A specific HPLC system was developed to assess urinary excretion of collagen crosslinks (pyridinoline (Pyr) and deoxypyridinoline (D.Pyr)) in two models of osteopenia in rats, ovariectomy and adjuvant polyarthritis. The sensitivity of this method was in the picomolar range. In ovariectomized rats, a specific model of bone resorption, Pyr and D.Pyr levels rose early, reaching a peak 2 weeks after surgery. Both levels remained raised during the whole observation period (6 weeks) with no change in the Pyr/D.Pyr ratio.
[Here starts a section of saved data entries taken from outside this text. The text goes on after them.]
(** * AgentUse Runner (vscode-agentuse): a shallow embedding of extension.ts

    The extension has two revisions of [extension.ts] in the source tree.
    The current one imports its lookup tables from [./generated/schema]
    (written by [scripts/sync-cli]); the earlier one declares the tables
    inline and knows only the [mcp_servers:] spelling.  The embedding
    follows the current revision and keeps the earlier one where the two
    differ (module [Legacy]).

    Strings are [string]s of code units below 256; numbers that count
    lines, columns and depths are [nat]; an index that the source lets go
    negative ([position.line - 1]) is a [Z].  What the child process
    writes arrives as buffers of bytes, which the host decodes.  The
    providers are embedded twice: on the tables as values, and, for what
    depends on the tables being shared objects that a call could write
    to, on a heap of objects (module [Store]). *)

From Stdlib Require Import String Ascii List Bool Arith ZArith Lia.
From Stdlib Require Import DecimalString DecimalPos DecimalZ.
From stdpp Require Import base gmap strings.
Import ListNotations.

Local Open Scope string_scope.
Local Open Scope list_scope.
Local Open Scope nat_scope.

(** String concatenation unfolds on a constructor, as in the Standard
    Library. *)
#[local] Arguments String.append !s1 s2 : simpl nomatch.

(** ** JavaScript string primitives used by the extension *)

Module Js.

Definition LF : ascii := "010"%char.
Definition CR : ascii := "013"%char.

(** [\s] of a JavaScript regular expression, which is also the set that
    [String.prototype.trim] strips: TAB, LF, VT, FF, CR, SP and NBSP
    (the members of the set below 256). *)
Definition isSpace (c : ascii) : bool :=
  match nat_of_ascii c with
  | 9 | 10 | 11 | 12 | 13 | 32 | 160 => true
  | _ => false
  end.
(* ===== verification/ExtSlices.v ===== *)
(** * [ExtSlices]: [extensions] as a Go slice

    [TypeInfo] keeps its extensions as a list.  In the source the field
    (line 20) is a slice header [[]*ExtensionInfo]: [AddExtension] stores
    [append(typeInfo.extensions, ext)] into it (line 68) and [Extensions]
    returns the header itself (line 74), not a copy.  This file models the
    field as a header over the arrays of a [store] ([XState]), the two
    methods on it ([AddExtensionS], [ExtensionsS]), and relates it to the
    list model by [xrel]: each object's header is well formed, shows the
    object's list, and no two objects share a backing array.

    Theorems: [AddExtension] refines its list version, error paths
    included, and [Extensions] returns the header that [xrel] says shows
    the list, so the theorems on [TypeInfo.AddExtension] and
    [TypeInfo.Extensions] hold of the slice model while only the methods
    touch the arrays; and a caller that appends to the slice [Extensions]
    returned shares a cell with the next [AddExtension] whenever the slice
    has spare capacity: its element is overwritten, unsynchronised.
    [snap_ok] describes a header a caller holds; [AddExtensionS_Ok] shows
    that [AddExtension] keeps it showing what it showed. *)

From S2P Require Import Prelude GoReflect TypeInfo GoSlice.
From stdpp Require Import gmap.

(** The nil [*ExtensionInfo], zero value of the array cells. *)
Definition nil_ext : ExtensionInfo := 0%N.

(** The arrays, and the [extensions] header of each [TypeInfo]. *)
Record XState := mkXState {
  xstore : store ExtensionInfo;
  xfield : gmap loc slice
}.

Section methods.
Context (grow : nat -> nat -> nat).

(** Lines 65-69: [typeInfo.extensions = append(typeInfo.extensions, ext)]. *)
Definition AddExtensionS (x : XState) (p : loc) (e : ExtensionInfo) : outcome XState :=
  match xfield x !! p with
  | None => nil_deref
  | Some s =>
      let '(st', s') := append nil_ext grow (xstore x) s e in
      Ok (mkXState st' (<[p := s']> (xfield x)))
  end.

(** Lines 71-75: [return typeInfo.extensions], the header itself. *)
Definition ExtensionsS (x : XState) (p : loc) : outcome slice :=
  match xfield x !! p with None => nil_deref | Some s => Ok s end.
End methods.

(** The slice model shows the list model. *)
Definition xrel (h : heap) (x : XState) : Prop :=
  store_wf (xstore x) /\
  (forall p, is_Some (h !! p) <-> is_Some (xfield x !! p)) /\
  (forall p ti s, h !! p = Some ti -> xfield x !! p = Some s ->
     slice_wf (xstore x) s /\ contents (xstore x) s = extensions ti) /\
  (forall p q s t a, p <> q -> xfield x !! p = Some s -> xfield x !! q = Some t ->
     sarr s = Some a -> sarr t <> Some a).

(** A header a caller got from [Extensions]: well formed, and no longer
    than any field header over the same array, so no [AddExtension]
    writes a cell it shows. *)
Definition snap_ok (x : XState) (s : slice) : Prop :=
  slice_wf (xstore x) s /\
  forall q f, xfield x !! q = Some f -> sarr s <> sarr f \/ slen s <= slen f.

(** A step from [x] to [x'] leaves every caller's header a caller's
    header, showing what it showed. *)
Definition snap_frame (x x' : XState) : Prop :=
  forall s, snap_ok x s -> snap_ok x' s /\ contents (xstore x') s = contents (xstore x) s.

Section refinement.
Context (grow : nat -> nat -> nat).
Hypothesis grow_ge : forall n c, c < n -> n <= grow n c.

(** Another object's header does not see an append to [s]. *)
Lemma xrel_frame_cond h x p q s t :
  xrel h x -> p <> q -> xfield x !! p = Some s -> xfield x !! q = Some t ->
  slice_wf (xstore x) t -> sarr t <> sarr s \/ slen t <= slen s.
Proof.
  intros (_ & _ & _ & Hdis) Hpq Hs Ht [Hle Hb]. destruct (sarr s) as [a|] eqn:Ha.
  - left. by apply (Hdis p q s t a).
  - destruct (sarr t) as [b|]; [by left|]. right. lia.
Qed.

(** The lookups of the two models agree on which objects exist. *)
Lemma xrel_lookup h x p ti :
  xrel h x -> h !! p = Some ti -> exists s, xfield x !! p = Some s /\
    slice_wf (xstore x) s /\ contents (xstore x) s = extensions ti.
Proof.
  intros Hx Hp. destruct Hx as (_ & Hdom & Hobj & _).
  destruct (proj1 (Hdom p) (mk_is_Some _ _ Hp)) as [s Hs]. exists s. split; [done|]. by eapply Hobj.
Qed.

Lemma xrel_lookup_None h x p : xrel h x -> h !! p = None -> xfield x !! p = None.
Proof.
  intros (_ & Hdom & _) Hp. destruct (xfield x !! p) eqn:Hx; [|done].
  destruct (proj2 (Hdom p) (mk_is_Some _ _ Hx)) as [? Hh]. congruence.
Qed.

(** [AddExtension] on an existing object: the slice model returns, in a
    state related to the list model's, and every caller's header keeps
    its contents and stays clear of the field's writes. *)
Lemma AddExtensionS_Ok h x p e ti :
  xrel h x -> h !! p = Some ti ->
  exists x', AddExtensionS grow x p e = Ok x' /\
    xrel (<[p := set_extensions (extensions ti ++ [e]) ti]> h) x' /\
    snap_frame x x'.
Proof using grow_ge.
  intros Hx Hp. unfold AddExtensionS.
  destruct (xrel_lookup h x p ti Hx Hp) as (s & Hs & Hwf & Hc). rewrite Hs.
  pose proof Hx as (Hst & Hdom & Hobj & Hdis).
  pose proof (append_spec nil_ext grow grow_ge (xstore x) s e Hwf Hst) as Hspec.
  destruct (append nil_ext grow (xstore x) s e) as [st' s'].
  destruct Hspec as (Hst' & Hwf' & Hc' & Hlen' & Ha' & Hnext & Hfr).
  eexists. split; [done|]. split; [split_and!; simpl|].
  - done.
  - intros q. rewrite !lookup_insert. case_decide; [done|apply Hdom].
  - intros q tq t. rewrite !lookup_insert. case_decide as Hq.
    + intros [= <-] [= <-]. simpl. split; [done|by rewrite Hc', Hc].
    + intros Htq Ht. destruct (Hobj q tq t Htq Ht) as [Hwft Hct].
      destruct (Hfr t Hwft) as [Hwft' Hct']; [by eapply xrel_frame_cond|].
      by rewrite Hct'.
  - assert (forall q t a, q <> p -> xfield x !! q = Some t -> sarr s' = Some a -> sarr t <> Some a)
      as Hnew.
    { intros q t a Hqp Ht Ha Hta. destruct Ha' as [Heq|Heq].
      - rewrite Heq in Ha. by apply (Hdis p q s t a).
      - destruct (proj2 (Hdom q) (mk_is_Some _ _ Ht)) as [tq Htq].
        destruct (Hobj q tq t Htq Ht) as [Hwft _].
        eapply slice_wf_fresh; [exact Hwft|exact Hst|congruence]. }
    intros q1 q2 s1 s2 a Hne. rewrite !lookup_insert.
    case_decide as H1; case_decide as H2; subst; try done.
    + intros [= <-] Hs2 Ha. by apply (Hnew q2 s2 a).
    + intros Hs1 [= <-] Ha Ha2. by apply (Hnew q1 s1 a).
    + intros Hs1 Hs2 Ha. exact (Hdis q1 q2 s1 s2 a Hne Hs1 Hs2 Ha).
  - intros t [Hwft Hcond]. destruct (Hfr t Hwft (Hcond p s Hs)) as [Hwft' Hct'].
    split; [split; [done|]|done]. simpl. intros q f. rewrite lookup_insert. case_decide as Hq.
    + intros [= <-]. destruct Ha' as [Heq|Heq]; rewrite Heq.
      * destruct (Hcond p s Hs); [by left|right; lia].
      * left. exact (slice_wf_fresh _ _ Hwft Hst).
    + apply Hcond.
Qed.

(** [Extensions] returns the field header itself: a caller's header. *)
Lemma ExtensionsS_snap h x p s :
  xrel h x -> ExtensionsS x p = Ok s ->
  snap_ok x s /\ exists ti, h !! p = Some ti /\ contents (xstore x) s = extensions ti.
Proof.
  intros Hx. unfold ExtensionsS. destruct (xfield x !! p) as [s0|] eqn:Hs; [|done].
  intros [= <-]. destruct (proj2 (proj1 (proj2 Hx) p) (mk_is_Some _ _ Hs)) as [ti Hp].
  destruct (proj1 (proj2 (proj2 Hx)) p ti s0 Hp Hs) as [Hwf Hc].
  split; [split; [done|]|eauto]. intros q f Hf. destruct (decide (q = p)) as [->|Hne].
  - rewrite Hs in Hf. injection Hf as <-. right. lia.
  - exact (xrel_frame_cond h x q p f s0 Hx Hne Hf Hs Hwf).
Qed.

(** C21: [AddExtension] on the slice refines [AddExtension] on the list.
    On related states both panic with the same message (a nil
    [*TypeInfo]) or both return, in related states: the object's slice
    shows its list with the new extension, and every other object's slice
    is unchanged. *)
Theorem AddExtensionS_refines h x p e :
  xrel h x ->
  match AddExtension h p e, AddExtensionS grow x p e with
  | Ok h', Ok x' => xrel h' x'
  | Panic m, Panic m' => m = m'
  | _, _ => False
  end.
Proof using grow_ge.
  intros Hx. unfold AddExtension. destruct (h !! p) as [ti|] eqn:Hp.
  - by destruct (AddExtensionS_Ok h x p e ti Hx Hp) as (x' & -> & Hx' & _).
  - unfold AddExtensionS. by rewrite (xrel_lookup_None h x p Hx Hp).
Qed.
(** C22: the header [Extensions] returns aliases the field.  A caller
    appends [c] to the slice it got from [p.Extensions()] (line 74); then
    [p.AddExtension(e)] runs (line 68).  When the slice had spare capacity
    both appends write the same cell of the shared array, the caller's
    slice ends with [e] instead of its own [c], and the caller's write
    happened outside [p]'s mutex; without spare capacity the caller's
    append copied and its slice keeps [c]. *)
Theorem Extensions_caller_append h x p s c e :
  xrel h x -> ExtensionsS x p = Ok s ->
  let '(st1, s1) := append nil_ext grow (xstore x) s c in
  match AddExtensionS grow (mkXState st1 (xfield x)) p e with
  | Ok x2 => contents (xstore x2) s1 = contents (xstore x) s ++ [if decide (slen s < scap s) then e else c]
  | _ => False
  end.
Proof using grow_ge.
  intros Hx. unfold ExtensionsS. destruct (xfield x !! p) as [s0|] eqn:Hs; [|done].
  intros [= <-]. destruct (proj2 (proj1 (proj2 Hx) p) (mk_is_Some _ _ Hs)) as [ti Hp].
  destruct (proj1 (proj2 (proj2 Hx)) p ti s0 Hp Hs) as [Hwf _].
  pose proof (append_shared_cell nil_ext grow grow_ge (xstore x) s0 c e Hwf (proj1 Hx)) as Hsh.
  destruct (append nil_ext grow (xstore x) s0 c) as [st1 s1]. simpl in Hsh.
  unfold AddExtensionS; simpl. rewrite Hs.
  destruct (append nil_ext grow st1 s0 e) as [st2 s2]. exact Hsh.
Qed.
End refinement.

(** A registry whose objects have no extensions yet: every [extensions]
    field is the nil slice. *)
Lemma xrel_init h :
  (forall p ti, h !! p = Some ti -> extensions ti = []) ->
  xrel h (mkXState (mkStore ∅ 0) ((fun _ => nil_slice) <$> h)).
Proof.
  intros Hnil. split_and!; simpl.
  - intros a. cbn [arrays]. rewrite dom_empty_L. set_solver.
  - intros p. by rewrite lookup_fmap, fmap_is_Some.
  - intros p ti s Hp. rewrite lookup_fmap, Hp. intros [= <-].
    split; [done|]. rewrite (Hnil p ti Hp). done.
  - intros p q s t a _. rewrite lookup_fmap. destruct (h !! p); intros [= <-]. done.
Qed.

(** The [TypeInfo] of the example program with a nil [extensions]. *)
Definition x_init : XState := mkXState (mkStore ∅ 0) ((fun _ => nil_slice) <$> example_heap).

(** Three [AddExtension] calls: [extensions] has length 3, capacity 4. *)
Definition x_three : outcome XState :=
  (let? x1 := AddExtensionS nextslicecap x_init (Loc 0) 7 in
   let? x2 := AddExtensionS nextslicecap x1 (Loc 0) 8 in
   AddExtensionS nextslicecap x2 (Loc 0) 9)%go.

(** The caller appends 100 to what [Extensions] returned, then
    [AddExtension(200)] runs: the caller's slice shows 200. *)
Example caller_append_overwritten :
  match x_three with
  | Ok x => match ExtensionsS x (Loc 0) with
    | Ok s =>
        let '(st1, s1) := append nil_ext nextslicecap (xstore x) s 100%N in
        (slen s, scap s, contents st1 s1,
         match AddExtensionS nextslicecap (mkXState st1 (xfield x)) (Loc 0) 200%N with
         | Ok x2 => Some (contents (xstore x2) s1)
         | _ => None
         end)
    | _ => (0, 0, [], None)
    end
  | _ => (0, 0, [], None)
  end = (3, 4, [7; 8; 9; 100]%N, Some [7; 8; 9; 200]%N).
Proof. vm_compute. reflexivity. Qed.

(** One object: [xrel] from its slice. *)
Lemma xrel_singleton p ti x s :
  store_wf (xstore x) -> xfield x = {[p := s]} -> slice_wf (xstore x) s ->
  contents (xstore x) s = extensions ti -> xrel {[p := ti]} x.
Proof.
  intros Hst Hf Hwf Hc. unfold xrel. rewrite Hf. split_and!; [done| | |].
  - intros q. destruct (decide (p = q)) as [->|Hne].
    + rewrite !lookup_singleton_eq. split; eauto.
    + rewrite !lookup_singleton_ne by done. split; intros [? ?]; done.
  - intros q tq t. destruct (decide (p = q)) as [->|Hne].
    + rewrite !lookup_singleton_eq. by intros [= <-] [= <-].
    + by rewrite lookup_singleton_ne.
  - intros q1 q2 s1 s2 a Hne. destruct (decide (p = q1)) as [->|Hne1];
      [|by rewrite lookup_singleton_ne].
    by rewrite (lookup_singleton_ne q1 q2) by done.
Qed.

Lemma x_init_rel : xrel example_heap x_init.
Proof. apply xrel_init. intros p ti. unfold example_heap. rewrite lookup_singleton_Some. naive_solver. Qed.

Lemma AddExtensionS_refines_witness :
  match AddExtension example_heap (Loc 0) 7, AddExtensionS nextslicecap x_init (Loc 0) 7 with
  | Ok h', Ok x' => xrel h' x'
  | Panic m, Panic m' => m = m'
  | _, _ => False
  end.
Proof. apply (AddExtensionS_refines nextslicecap nextslicecap_ge). exact x_init_rel. Defined.

(** The state after the three calls, with its list counterpart. *)
Definition x3 : XState := match x_three with Ok x => x | _ => x_init end.
Definition h3 : heap := {[Loc 0 := set_extensions [7; 8; 9]%N example_ti]}.

Lemma x3_rel : xrel h3 x3.
Proof.
  apply (xrel_singleton (Loc 0) _ x3 (mkSlice (Some 2%N) 3 4)).
  - assert (xstore x3 = mkStore (<[2%N := [7; 8; 9; 0]%N]> (<[1%N := [7; 8]%N]>
      (<[0%N := [7%N]]> ∅))) 3) as -> by (vm_compute; reflexivity).
    intros a. simpl. rewrite !dom_insert_L, dom_empty_L, !elem_of_union, !elem_of_singleton.
    intros [->|[->|[->|[]%elem_of_empty]]]; lia.
  - vm_compute. reflexivity.
  - split; [simpl; lia|]. vm_compute. eexists. split; reflexivity.
  - vm_compute. reflexivity.
Qed.

Lemma Extensions_caller_append_witness :
  let '(st1, s1) := append nil_ext nextslicecap (xstore x3) (mkSlice (Some 2%N) 3 4) 100%N in
  match AddExtensionS nextslicecap (mkXState st1 (xfield x3)) (Loc 0) 200%N with
  | Ok x2 => contents (xstore x2) s1 =
      contents (xstore x3) (mkSlice (Some 2%N) 3 4) ++ [if decide (3 < 4) then 200%N else 100%N]
  | _ => False
  end.
Proof.
  apply (Extensions_caller_append nextslicecap nextslicecap_ge h3); [exact x3_rel|].
  vm_compute. reflexivity.
Defined.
So, in this high bone turnover model, hyperresorption is reflected by the parallel increase of both crosslinks resulting in a significant decrease of bone mineral density (BMD) at 6 weeks (-7.3% vs. control). In polyarthritic rats, in the 2 post-adjuvant weeks, Pyr levels increased in parallel with inflammatory parameters, whereas D.Pyr levels remained unchanged. This is in agreement with our previous report that at the end of the 2nd week after adjuvant there is no change in bone resorption. From the 3rd week, both Pyr and D.Pyr increased. The Pyr/D.Pyr ratio was always significantly higher in polyarthritic rats. These results suggest that the early increase of Pyr level reflects non-osseous collagen breakdown and that bone resorption occurs at a later stage when D.Pyr rises, leading to a dramatic decrease of BMD at 4 weeks (-17.7% vs. control). Taken together, our results suggest that in rat as in human, urinary Pyr is a marker of bone and cartilage breakdown, whereas D.Pyr is a specific marker of bone loss. This automated method described may constitute a very useful tool to evaluate bone and/or cartilage breakdown in rats and for the assessment of protective treatments.